**** Data to process ****

Lemma campaigns_ok_publish tenant app id member cs ps c :
  campaigns_ok cs ps → select1 (campaign_is tenant app id) cs = Some c → c_state c ≠ CPublished →
  campaigns_ok (update_where (campaign_is tenant app id) (with_state true) cs)
    (ps ++ [mkPublication tenant app (c_id c) (c_version c) (c_revision_id c) (c_config c) member]).
Proof.
  intros [Hids Hkeys Hv Hp] Hc Hs. apply select1_Some in Hc as [Hin Hc].
  pose proof Hc as Hc'. unfold campaign_is in Hc'. b2p.
  match goal with H : scope _ _ _ _ = true |- _ => apply scope_true in H as [Ht Ha] end.
  assert (∀ x, In x cs → campaign_is tenant app id x = true → x = c) as Huniq.
  { intros x Hx Hm. apply (NoDup_map_eq c_id cs); [done|done|done|].
    unfold campaign_is in Hm. b2p. congruence. }
  split.
  - rewrite update_where_ids; [done|]. by intros x _.
  - rewrite map_app. apply List.NoDup_app; [done|repeat constructor; by intros []|].
    intros k (q&<-&Hq)%in_map_iff [Heq|[]]. unfold publication_key in Heq. simpl in Heq.
    destruct (Hv q Hq) as (x&Hx&(?&?&Hi)&?&Hlt).
    assert (x = c) as ->; [apply (NoDup_map_eq c_id cs); [done|done|done|congruence]|].
    injection Heq as ????. specialize (Hlt Hs). lia.
  - intros q [Hq|[<-|[]]]%in_app_iff.
    + destruct (Hv q Hq) as (x&Hx&Hpb&?&Hlt). destruct (campaign_is tenant app id x) eqn:E.
      * exists (with_state true x). split; [apply update_where_In; eauto|].
        split; [exact Hpb|]. simpl. split; [lia|done].
      * exists x. split; [apply update_where_In; eauto|done].
    + exists (with_state true c). split; [apply update_where_In; eauto|].
      split; [done|]. simpl. split; [lia|done].
  - intros x [(y&Hy&E&->)|[Hx E]]%update_where_In Hst.
    + rewrite (Huniq y Hy E). eexists. split; [apply in_app_iff; right; by left|]. simpl.
      split_and!; try done. simpl. lia.
    + destruct (Hp x Hx Hst) as (q&?&?). exists q. split; [apply in_app_iff; by left|done].
Qed.

(** ** Requests *)

Inductive request :=
| RRegister (tenant app : string) (input : option Platform)
| RDecide (i : Installation) (input : option DecisionInput) (supportsTimeZone : bool)
| RAuthorize (i : Installation) (id : string)
| REvent (i : Installation) (id : string) (input : option EventInput)
| RRevoke (i : Installation)
| RSave (tenant app : string) (input : option (CampaignInput * Z)) (id : option string)
| RReview (tenant app member : string) (input : option ReviewInput)
| RTransition (tenant app id member : string) (input : option Z) (publish : bool).

Section Requests.
Context (hash : string → string) (day_start next_day : string → Z → Z).

(** The store after a request, whatever it answers. *)
Definition handle (env : Env) (r : request) (db : Db) : Db :=
  match r with
  | RRegister t a x => (register env hash t a x db).2
  | RDecide i x tz => (decide env hash day_start i x tz db).2
  | RAuthorize i id => (authorize env i id db).2
  | REvent i id x => (event env next_day i id x db).2
  | RRevoke i => (revoke i db).2
  | RSave t a x id => (save env hash t a x id db).2
  | RReview t a m x => (review env t a m x db).2
  | RTransition t a id m x p => (transition env hash t a id m x p db).2
  end.

(** What a request does to the rows of [in_app_deliveries]. *)
Definition deliveries_step (db : Db) (l' : list Delivery) : Prop :=
  ∃ l, Forall2 evolves (deliveries db) l ∧ (l' = l ∨ ∃ d, l' = l ++ [d] ∧ reserves db l d).

(** What it does to the other tables the invariant reads. *)
Inductive step_kind (db db' : Db) : Prop :=
| sk_deliveries :
    campaigns db' = campaigns db → publications db' = publications db →
    (delivery_events db' = delivery_events db ∨
     ∃ i id b d now, select1 (delivery_is i id) (deliveries db) = Some d ∧ event_admitted i id b d now db
       ∧ delivery_events db' = delivery_events db ++
           [mkEvent (i_tenant i) (i_app i) id (ei_event_id b) (ei_kind b) (ei_detail b) (ei_occurred_at b)]) →
    step_kind db db'
| sk_save :
    publications db' = publications db → deliveries db' = deliveries db → delivery_events db' = delivery_events db →
    ((∃ c, campaigns db' = campaigns db ++ [c] ∧ c_state c = CDraft ∧ ∀ x, In x (campaigns db) → c_id x ≠ c_id c)
     ∨ ∃ p f, campaigns db' = update_where p f (campaigns db)
         ∧ ∀ c, p c = true → c_state c ≠ CPublished ∧ c_id (f c) = c_id c ∧ c_tenant (f c) = c_tenant c
             ∧ c_app (f c) = c_app c ∧ c_version (f c) = c_version c + 1 ∧ c_state (f c) = c_state c) →
    step_kind db db'
| sk_transition t a id p : transitions t a id p db db' → step_kind db db'.

Lemma step_kind_same db db' :
  campaigns db' = campaigns db → publications db' = publications db → delivery_events db' = delivery_events db →
  step_kind db db'.
Proof. intros. apply sk_deliveries; auto. Qed.

Lemma deliveries_step_same db l : l = deliveries db → deliveries_step db l.
Proof. intros ->. exists (deliveries db). split; [apply Forall2_self, evolves_refl|by left]. Qed.

Lemma same_step db db' : db' = db → deliveries_step db (deliveries db') ∧ step_kind db db'.
Proof. intros ->. split; [by apply deliveries_step_same|by apply step_kind_same]. Qed.
(* ===== verification/Crypto.v ===== *)
(** * Envelope encryption and one-time passwords

    [apps/api/src/crypto/envelope.ts] (the sealed layout of credentials and of
    TOTP secrets), the packing of an envelope in [auth/totp.service.ts], and
    [auth/totp.ts] (RFC 4648 base32, RFC 4226 HOTP, RFC 6238 TOTP, backup
    codes).  The ciphers and hashes are those of OpenSSL and of the argon2
    package: the class [Crypto] names them and [CryptoLaws] states what the
    code relies on. *)

From Stdlib Require Import Ascii.
From stdpp Require Import pretty.
From S2P Require Import Prelude JsVal.

#[global] Open Scope Z_scope.

(** A [Buffer]: a list of bytes. *)
Abbreviation bytes := (list Z).
Definition is_byte (b : Z) : Prop := 0 <= b < 256.

(** [Buffer.from(s, "utf8")] and [buf.toString("utf8")] (of valid UTF-8) *)
Fixpoint bytes_of_string (s : string) : bytes :=
  match s with EmptyString => [] | String c s' => byte c :: bytes_of_string s' end.
Fixpoint string_of_bytes (l : bytes) : string :=
  match l with [] => EmptyString | b :: l' => String (ascii_of_N (Z.to_N b)) (string_of_bytes l') end.

(** [buf.subarray(i, j)] with [0 <= i] *)
Definition subarray (b : bytes) (i j : nat) : bytes := drop i (take j b).

(** [ToInt32] and [ToUint32] *)
Definition to_int32 (z : Z) : Z := (z + 2 ^ 31) mod 2 ^ 32 - 2 ^ 31.
Definition to_uint32 (z : Z) : Z := z mod 2 ^ 32.

(** [buf.writeUInt32BE(n)]: [ERR_OUT_OF_RANGE] outside 0..2^32-1 *)
Definition writeUInt32BE (n : Z) : option bytes :=
  if (0 <=? n) && (n <? 2 ^ 32)
  then Some [n / 2 ^ 24; (n / 2 ^ 16) mod 256; (n / 2 ^ 8) mod 256; n mod 256]
  else None.
Definition readUInt32BE (b : bytes) : option Z :=
  match b with
  | b0 :: b1 :: b2 :: b3 :: _ => Some (b0 * 2 ^ 24 + b1 * 2 ^ 16 + b2 * 2 ^ 8 + b3)
  | _ => None
  end.

(** ** Base 64 ([Buffer] encoding "base64") *)

Definition B64 : string := "ABCDEFGHIJKLMNOPQRSTUVWXYZabcdefghijklmnopqrstuvwxyz0123456789+/".
Definition b64_char (d : Z) : ascii := default "A"%char (String.get (Z.to_nat d) B64).

Fixpoint base64_encode (l : bytes) : string :=
  match l with
  | [] => EmptyString
  | [a] => String (b64_char (a / 4)) (String (b64_char ((a mod 4) * 16)) "==")
  | [a; b] =>
      String (b64_char (a / 4)) (String (b64_char ((a mod 4) * 16 + b / 16))
        (String (b64_char ((b mod 16) * 4)) "="))
  | a :: b :: c :: l' =>
      String (b64_char (a / 4)) (String (b64_char ((a mod 4) * 16 + b / 16))
        (String (b64_char ((b mod 16) * 4 + c / 64)) (String (b64_char (c mod 64)) (base64_encode l'))))
  end.

(** Node reads both alphabets, skips other characters and stops at "=". *)
Definition b64_digit (c : ascii) : option Z :=
  let b := byte c in
  if is_upper c then Some (b - 65)
  else if is_lower c then Some (b - 71)
  else if is_digit c then Some (b + 4)
  else if (b =? 43) || (b =? 45) then Some 62
  else if (b =? 47) || (b =? 95) then Some 63
  else None.
Fixpoint b64_digits (s : string) : list Z :=
  match s with
  | EmptyString => []
  | String c s' =>
      if Ascii.eqb c "=" then []
      else match b64_digit c with Some d => d :: b64_digits s' | None => b64_digits s' end
  end.
Fixpoint b64_bytes (l : list Z) : bytes :=
  match l with
  | d1 :: d2 :: d3 :: d4 :: l' =>
      (d1 * 4 + d2 / 16) :: ((d2 mod 16) * 16 + d3 / 4) :: ((d3 mod 4) * 64 + d4) :: b64_bytes l'
  | [d1; d2; d3] => [d1 * 4 + d2 / 16; (d2 mod 16) * 16 + d3 / 4]
  | [d1; d2] => [d1 * 4 + d2 / 16]
  | _ => []
  end.
Definition base64_decode (s : string) : bytes := b64_bytes (b64_digits s).

(** ** Primitives of the platform *)

Class Crypto := {
  (** AES-256-GCM: body and authentication tag; opening fails on a wrong tag *)
  gcm_seal : bytes → bytes → bytes → bytes * bytes;
  gcm_open : bytes → bytes → bytes → bytes → option bytes;
  hmac_sha1 : bytes → bytes → bytes;
  (** [createHash("sha256").update(s).digest("hex")] *)
  sha256_hex : string → string;
  (** [argon2.hash] with the salt it draws; [argon2.verify(...).catch(() => false)] *)
  argon2_hash : string → string → string;
  argon2_verify : string → string → bool }.

Class CryptoLaws `{Crypto} := {
  gcm_open_seal key nonce p :
    gcm_open key nonce (gcm_seal key nonce p).1 (gcm_seal key nonce p).2 = Some p;
  gcm_tag_length key nonce p : length (gcm_seal key nonce p).2 = 16%nat;
  hmac_sha1_length key m : length (hmac_sha1 key m) = 20%nat;
  hmac_sha1_bytes key m : Forall is_byte (hmac_sha1 key m) }.

Section Crypto.
Context `{Crypto}.

(** ** Sealed values ([crypto/envelope.ts]) *)

Definition NONCE_LEN : nat := 12.

(** [loadMasterKey]: the inline variable, else the key file's contents *)
Definition loadMasterKey (inline file : option string) : outcome bytes :=
  match inline with
  | Some t =>
      if negb (String.eqb t "") then
        let key := base64_decode t in
        if Nat.eqb (length key) 32 then Ok key else Throw (PlainError "NUDGEON_MASTER_KEY")
      else match file with
           | Some f => let key := base64_decode (js_trim f) in
               if Nat.eqb (length key) 32 then Ok key else Throw (PlainError "KMS_MASTER_KEY_FILE")
           | None => Throw (PlainError "no master key")
           end
  | None =>
      match file with
      | Some f => let key := base64_decode (js_trim f) in
          if Nat.eqb (length key) 32 then Ok key else Throw (PlainError "KMS_MASTER_KEY_FILE")
      | None => Throw (PlainError "no master key")
      end
  end.
(* ===== verification/Json.v ===== *)
(** * JSON text and request schemas

    [JSON.stringify], and zod's schemas as parsers of the JSON body: [None]
    where the schema fails.  The formats zod checks with regular expressions of
    its own are the operations of the class [Zod]. *)

From Stdlib Require Import Ascii QArith.
From stdpp Require Import pretty.
From S2P Require Import Prelude JsVal Crypto.

#[global] Open Scope Z_scope.

(** ** [JSON.stringify] *)

(** [JSON.stringify] of a string *)
Definition hex4 (c : ascii) : string :=
  "\u00" +:+ to_lower (String (hex_digit (byte c / 16)) (String (hex_digit (byte c mod 16)) EmptyString)).
Definition json_escape (c : ascii) : string :=
  if byte c =? 34 then String "\" (String c EmptyString)
  else if byte c =? 92 then String "\" (String "\" EmptyString)
  else if byte c =? 8 then "\b" else if byte c =? 9 then "\t" else if byte c =? 10 then "\n"
  else if byte c =? 12 then "\f" else if byte c =? 13 then "\r"
  else if byte c <? 32 then hex4 c
  else String c EmptyString.
Fixpoint json_chars (s : string) : string :=
  match s with EmptyString => EmptyString | String c s' => json_escape c +:+ json_chars s' end.
Definition json_quote (s : string) : string := String "034" (json_chars s +:+ String "034" EmptyString).

Section Stringify.
Context (fmt : Q → string).

Fixpoint JSON_stringify (v : jsval) : string :=
  match v with
  | JUndef | JNull => "null"
  | JBool b => if b then "true" else "false"
  | JNum (NFin q) => num_to_string fmt (NFin q)
  | JNum _ => "null"
  | JStr s => json_quote s
  | JArr l => "[" +:+ join "," (map JSON_stringify l) +:+ "]"
  | JObj fields =>
      "{" +:+ join "," (map (λ p, json_quote (fst p) +:+ ":" +:+ JSON_stringify (snd p)) fields) +:+ "}"
  end.
End Stringify.

(** ** Schema combinators *)

(** zod's string formats *)
Class Zod := {
  zod_uuid : string → bool;
  zod_datetime : string → bool;   (** [datetime({ offset: true })] *)
  number_format : Q → string }.   (** how a double is printed *)

Definition Parser (A : Type) := jsval → option A.

Definition z_string (lo hi : Z) : Parser string := λ v,
  match v with JStr s => if (lo <=? js_length s) && (js_length s <=? hi) then Some s else None | _ => None end.
Definition z_format (ok : string → bool) : Parser string := λ v,
  match v with JStr s => if ok s then Some s else None | _ => None end.
Definition z_enum {A} (values : list (string * A)) : Parser A := λ v,
  match v with JStr s => JMap.get values s | _ => None end.
Definition z_optional {A} (p : Parser A) : Parser (option A) := λ v,
  match v with JUndef => Some None | _ => Some <$> p v end.
Definition z_nullish {A} (p : Parser A) : Parser (option A) := λ v,
  match v with JUndef | JNull => Some None | _ => Some <$> p v end.
Definition z_record : Parser (list (string * jsval)) := λ v,
  match v with JObj fields => Some fields | _ => None end.
(** [z.array(p).min(lo).max(hi)] *)
Definition z_array {A} (lo hi : Z) (p : Parser A) : Parser (list A) := λ v,
  match v with
  | JArr l => if (lo <=? Z.of_nat (length l)) && (Z.of_nat (length l) <=? hi) then mapM p l else None
  | _ => None
  end.
(** [z.object({...}).strict()]: the field reader of an object without other keys *)
Definition z_strict (keys : list string) (v : jsval) : option (string → jsval) :=
  match v with
  | JObj fields =>
      if forallb (λ p, String_in (fst p) keys) fields then Some (λ k, default JUndef (JMap.get fields k)) else None
  | _ => None
  end.
Definition z_uuid `{Zod} : Parser string := z_format zod_uuid.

****

What you will do:
Would you output, from the records above, exactly the run of lines that starts at the line containing "Definition NONCE_LEN : nat := 12." and ends at the line containing "(** ** [JSON.stringify] *)", and only that run?

Written answer:
Definition NONCE_LEN : nat := 12.

(** [loadMasterKey]: the inline variable, else the key file's contents *)
Definition loadMasterKey (inline file : option string) : outcome bytes :=
  match inline with
  | Some t =>
      if negb (String.eqb t "") then
        let key := base64_decode t in
        if Nat.eqb (length key) 32 then Ok key else Throw (PlainError "NUDGEON_MASTER_KEY")
      else match file with
           | Some f => let key := base64_decode (js_trim f) in
               if Nat.eqb (length key) 32 then Ok key else Throw (PlainError "KMS_MASTER_KEY_FILE")
           | None => Throw (PlainError "no master key")
           end
  | None =>
      match file with
      | Some f => let key := base64_decode (js_trim f) in
          if Nat.eqb (length key) 32 then Ok key else Throw (PlainError "KMS_MASTER_KEY_FILE")
      | None => Throw (PlainError "no master key")
      end
  end.
(* ===== verification/Json.v ===== *)
(** * JSON text and request schemas

    [JSON.stringify], and zod's schemas as parsers of the JSON body: [None]
    where the schema fails.  The formats zod checks with regular expressions of
    its own are the operations of the class [Zod]. *)

From Stdlib Require Import Ascii QArith.
From stdpp Require Import pretty.
From S2P Require Import Prelude JsVal Crypto.

#[global] Open Scope Z_scope.

(** ** [JSON.stringify] *)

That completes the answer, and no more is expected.